- **Prompt**
Repeat word for word the opening stretch of the entries, from the first line through the line containing "(** ** Cells *)".

[Dataset items]
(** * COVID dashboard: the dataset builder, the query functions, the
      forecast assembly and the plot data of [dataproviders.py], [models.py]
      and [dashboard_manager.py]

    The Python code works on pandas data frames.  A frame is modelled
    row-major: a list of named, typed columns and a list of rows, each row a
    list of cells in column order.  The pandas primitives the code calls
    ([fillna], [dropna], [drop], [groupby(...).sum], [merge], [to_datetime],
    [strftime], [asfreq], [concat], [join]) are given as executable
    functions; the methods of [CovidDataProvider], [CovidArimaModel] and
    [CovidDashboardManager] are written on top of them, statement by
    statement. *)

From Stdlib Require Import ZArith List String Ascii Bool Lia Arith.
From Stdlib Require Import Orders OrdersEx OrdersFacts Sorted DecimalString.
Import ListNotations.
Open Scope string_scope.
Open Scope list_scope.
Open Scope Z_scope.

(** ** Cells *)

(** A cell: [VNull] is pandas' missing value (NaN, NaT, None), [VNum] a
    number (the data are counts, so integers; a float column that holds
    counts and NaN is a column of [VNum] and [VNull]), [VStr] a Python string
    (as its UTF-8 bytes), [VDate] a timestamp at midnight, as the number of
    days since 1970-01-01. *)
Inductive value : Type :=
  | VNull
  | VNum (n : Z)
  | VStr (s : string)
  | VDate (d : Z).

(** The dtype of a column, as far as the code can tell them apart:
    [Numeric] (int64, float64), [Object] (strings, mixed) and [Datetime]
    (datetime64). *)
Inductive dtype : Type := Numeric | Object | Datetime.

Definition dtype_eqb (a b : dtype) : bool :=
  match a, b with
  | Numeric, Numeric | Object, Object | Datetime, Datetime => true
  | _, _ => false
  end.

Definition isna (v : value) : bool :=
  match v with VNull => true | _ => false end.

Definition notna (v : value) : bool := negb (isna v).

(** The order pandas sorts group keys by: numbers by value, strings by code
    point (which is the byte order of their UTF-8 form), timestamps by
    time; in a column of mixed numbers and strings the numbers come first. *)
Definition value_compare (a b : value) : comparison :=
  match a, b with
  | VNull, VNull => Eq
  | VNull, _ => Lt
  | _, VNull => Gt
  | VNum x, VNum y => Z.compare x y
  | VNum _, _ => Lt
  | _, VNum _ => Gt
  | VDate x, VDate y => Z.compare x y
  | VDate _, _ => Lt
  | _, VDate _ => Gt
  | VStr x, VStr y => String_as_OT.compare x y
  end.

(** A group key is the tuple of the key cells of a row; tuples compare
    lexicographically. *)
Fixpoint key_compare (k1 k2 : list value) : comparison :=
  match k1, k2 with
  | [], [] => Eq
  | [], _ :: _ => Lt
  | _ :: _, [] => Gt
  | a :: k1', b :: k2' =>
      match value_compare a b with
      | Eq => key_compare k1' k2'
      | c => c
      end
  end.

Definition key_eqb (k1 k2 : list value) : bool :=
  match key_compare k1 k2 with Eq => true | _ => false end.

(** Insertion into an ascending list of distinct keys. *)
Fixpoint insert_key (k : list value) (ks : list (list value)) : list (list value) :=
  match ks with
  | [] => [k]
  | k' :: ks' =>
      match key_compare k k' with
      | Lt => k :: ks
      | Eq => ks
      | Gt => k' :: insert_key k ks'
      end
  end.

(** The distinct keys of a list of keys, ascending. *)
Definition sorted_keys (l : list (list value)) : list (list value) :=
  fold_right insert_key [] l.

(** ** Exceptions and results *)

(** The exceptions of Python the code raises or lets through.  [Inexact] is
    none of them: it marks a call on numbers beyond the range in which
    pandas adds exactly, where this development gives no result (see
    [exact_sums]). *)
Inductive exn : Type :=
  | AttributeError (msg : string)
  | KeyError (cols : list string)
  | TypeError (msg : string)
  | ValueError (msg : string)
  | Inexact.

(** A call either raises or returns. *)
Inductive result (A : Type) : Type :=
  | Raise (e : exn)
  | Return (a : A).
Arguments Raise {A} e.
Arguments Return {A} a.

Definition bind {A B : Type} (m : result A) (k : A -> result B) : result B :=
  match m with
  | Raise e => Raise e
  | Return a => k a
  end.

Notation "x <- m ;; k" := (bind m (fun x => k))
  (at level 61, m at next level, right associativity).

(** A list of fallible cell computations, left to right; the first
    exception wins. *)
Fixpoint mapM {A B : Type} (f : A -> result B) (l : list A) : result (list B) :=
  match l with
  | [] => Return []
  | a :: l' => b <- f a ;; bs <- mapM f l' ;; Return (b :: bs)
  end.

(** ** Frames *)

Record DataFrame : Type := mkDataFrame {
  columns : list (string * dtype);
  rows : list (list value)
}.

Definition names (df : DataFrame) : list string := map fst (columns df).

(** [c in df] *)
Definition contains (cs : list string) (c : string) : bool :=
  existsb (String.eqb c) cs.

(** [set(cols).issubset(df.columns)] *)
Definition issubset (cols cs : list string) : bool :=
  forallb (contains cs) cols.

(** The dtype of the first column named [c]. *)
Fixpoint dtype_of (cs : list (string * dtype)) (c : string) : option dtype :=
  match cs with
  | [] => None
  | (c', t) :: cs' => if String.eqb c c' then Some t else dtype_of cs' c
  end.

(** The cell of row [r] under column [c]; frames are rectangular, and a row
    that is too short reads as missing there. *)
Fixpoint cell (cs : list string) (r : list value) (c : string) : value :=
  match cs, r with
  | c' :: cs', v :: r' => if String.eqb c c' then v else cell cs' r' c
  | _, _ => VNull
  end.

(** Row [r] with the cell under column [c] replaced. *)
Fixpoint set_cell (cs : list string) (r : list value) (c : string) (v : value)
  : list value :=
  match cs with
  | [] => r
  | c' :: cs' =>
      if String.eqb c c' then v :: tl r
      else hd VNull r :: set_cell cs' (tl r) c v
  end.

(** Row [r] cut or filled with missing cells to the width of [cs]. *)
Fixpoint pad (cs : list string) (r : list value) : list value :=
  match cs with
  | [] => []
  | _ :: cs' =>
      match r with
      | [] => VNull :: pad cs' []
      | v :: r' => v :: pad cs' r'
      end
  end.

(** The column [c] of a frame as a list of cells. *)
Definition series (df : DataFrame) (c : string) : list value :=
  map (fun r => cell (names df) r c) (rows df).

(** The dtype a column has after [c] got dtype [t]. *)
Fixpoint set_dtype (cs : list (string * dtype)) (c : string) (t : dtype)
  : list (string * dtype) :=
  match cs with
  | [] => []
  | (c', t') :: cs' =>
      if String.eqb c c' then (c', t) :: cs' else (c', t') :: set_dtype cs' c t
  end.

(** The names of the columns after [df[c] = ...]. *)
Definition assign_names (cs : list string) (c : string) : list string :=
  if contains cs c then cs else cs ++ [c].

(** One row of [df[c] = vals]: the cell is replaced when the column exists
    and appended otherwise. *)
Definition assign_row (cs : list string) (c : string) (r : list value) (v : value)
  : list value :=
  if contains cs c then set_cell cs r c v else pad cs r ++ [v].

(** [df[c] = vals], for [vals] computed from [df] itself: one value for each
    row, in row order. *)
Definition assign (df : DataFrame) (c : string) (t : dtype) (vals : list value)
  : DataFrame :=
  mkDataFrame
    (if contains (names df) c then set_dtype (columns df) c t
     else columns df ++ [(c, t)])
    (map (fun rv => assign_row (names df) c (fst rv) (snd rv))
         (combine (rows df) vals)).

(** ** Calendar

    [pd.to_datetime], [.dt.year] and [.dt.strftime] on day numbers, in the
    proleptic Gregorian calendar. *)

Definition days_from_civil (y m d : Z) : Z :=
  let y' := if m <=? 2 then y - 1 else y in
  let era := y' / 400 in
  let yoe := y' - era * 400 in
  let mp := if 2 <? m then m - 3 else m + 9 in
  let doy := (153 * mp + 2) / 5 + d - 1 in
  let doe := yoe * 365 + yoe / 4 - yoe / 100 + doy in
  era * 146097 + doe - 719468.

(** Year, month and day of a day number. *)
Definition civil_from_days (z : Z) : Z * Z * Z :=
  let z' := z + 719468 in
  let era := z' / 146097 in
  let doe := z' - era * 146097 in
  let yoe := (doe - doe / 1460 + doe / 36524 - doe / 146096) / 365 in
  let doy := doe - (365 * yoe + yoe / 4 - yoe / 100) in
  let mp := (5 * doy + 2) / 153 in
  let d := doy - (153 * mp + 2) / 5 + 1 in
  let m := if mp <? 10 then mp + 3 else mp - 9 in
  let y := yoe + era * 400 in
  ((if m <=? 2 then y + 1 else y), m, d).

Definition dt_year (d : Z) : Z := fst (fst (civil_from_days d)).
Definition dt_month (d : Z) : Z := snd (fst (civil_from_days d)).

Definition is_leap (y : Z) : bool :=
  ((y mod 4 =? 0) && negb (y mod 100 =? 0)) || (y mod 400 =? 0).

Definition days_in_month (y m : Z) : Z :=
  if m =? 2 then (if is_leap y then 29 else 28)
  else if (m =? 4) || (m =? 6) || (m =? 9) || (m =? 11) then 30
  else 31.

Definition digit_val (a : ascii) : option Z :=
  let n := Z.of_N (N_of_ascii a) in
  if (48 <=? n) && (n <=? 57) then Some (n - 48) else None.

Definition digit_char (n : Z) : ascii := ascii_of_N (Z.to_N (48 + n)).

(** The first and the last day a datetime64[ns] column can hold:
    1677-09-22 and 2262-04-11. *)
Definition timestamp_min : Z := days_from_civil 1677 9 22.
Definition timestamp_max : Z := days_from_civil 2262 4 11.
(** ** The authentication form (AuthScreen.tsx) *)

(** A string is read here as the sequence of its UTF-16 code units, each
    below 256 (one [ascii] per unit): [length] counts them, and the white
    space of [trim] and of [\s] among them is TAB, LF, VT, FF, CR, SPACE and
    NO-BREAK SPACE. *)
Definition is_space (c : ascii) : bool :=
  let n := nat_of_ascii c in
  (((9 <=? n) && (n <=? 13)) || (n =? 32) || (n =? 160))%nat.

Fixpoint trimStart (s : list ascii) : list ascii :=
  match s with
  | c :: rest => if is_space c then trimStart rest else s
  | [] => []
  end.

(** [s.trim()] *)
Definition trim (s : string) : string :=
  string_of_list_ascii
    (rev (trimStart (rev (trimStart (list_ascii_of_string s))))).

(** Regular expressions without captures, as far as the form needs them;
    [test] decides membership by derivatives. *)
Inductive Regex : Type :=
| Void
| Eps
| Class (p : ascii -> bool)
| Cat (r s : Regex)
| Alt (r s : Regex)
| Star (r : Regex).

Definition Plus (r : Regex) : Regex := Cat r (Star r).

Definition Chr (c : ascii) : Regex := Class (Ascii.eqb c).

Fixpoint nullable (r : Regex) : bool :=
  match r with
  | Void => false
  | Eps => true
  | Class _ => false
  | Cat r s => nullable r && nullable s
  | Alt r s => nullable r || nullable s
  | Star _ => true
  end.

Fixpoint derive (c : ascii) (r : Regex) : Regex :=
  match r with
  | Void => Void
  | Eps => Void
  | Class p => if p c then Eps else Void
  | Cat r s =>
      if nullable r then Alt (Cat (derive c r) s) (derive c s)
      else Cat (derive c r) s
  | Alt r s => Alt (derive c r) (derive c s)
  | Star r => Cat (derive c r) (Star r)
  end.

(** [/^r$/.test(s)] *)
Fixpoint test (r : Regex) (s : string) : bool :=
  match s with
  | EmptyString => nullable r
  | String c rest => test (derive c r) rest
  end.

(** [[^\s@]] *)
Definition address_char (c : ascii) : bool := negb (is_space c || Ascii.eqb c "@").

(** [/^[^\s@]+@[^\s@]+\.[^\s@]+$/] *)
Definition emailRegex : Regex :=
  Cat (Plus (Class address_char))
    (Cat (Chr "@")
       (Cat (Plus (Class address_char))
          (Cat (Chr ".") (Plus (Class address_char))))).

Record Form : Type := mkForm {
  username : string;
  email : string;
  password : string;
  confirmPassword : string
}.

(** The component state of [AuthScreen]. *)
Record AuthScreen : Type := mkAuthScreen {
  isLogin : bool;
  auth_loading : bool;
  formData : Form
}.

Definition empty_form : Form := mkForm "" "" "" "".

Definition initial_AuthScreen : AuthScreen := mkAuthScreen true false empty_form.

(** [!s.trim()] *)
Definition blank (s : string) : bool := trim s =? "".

- **Task result**
(** * COVID dashboard: the dataset builder, the query functions, the
      forecast assembly and the plot data of [dataproviders.py], [models.py]
      and [dashboard_manager.py]

    The Python code works on pandas data frames.  A frame is modelled
    row-major: a list of named, typed columns and a list of rows, each row a
    list of cells in column order.  The pandas primitives the code calls
    ([fillna], [dropna], [drop], [groupby(...).sum], [merge], [to_datetime],
    [strftime], [asfreq], [concat], [join]) are given as executable
    functions; the methods of [CovidDataProvider], [CovidArimaModel] and
    [CovidDashboardManager] are written on top of them, statement by
    statement. *)

From Stdlib Require Import ZArith List String Ascii Bool Lia Arith.
From Stdlib Require Import Orders OrdersEx OrdersFacts Sorted DecimalString.
Import ListNotations.
Open Scope string_scope.
Open Scope list_scope.
Open Scope Z_scope.

(** ** Cells *)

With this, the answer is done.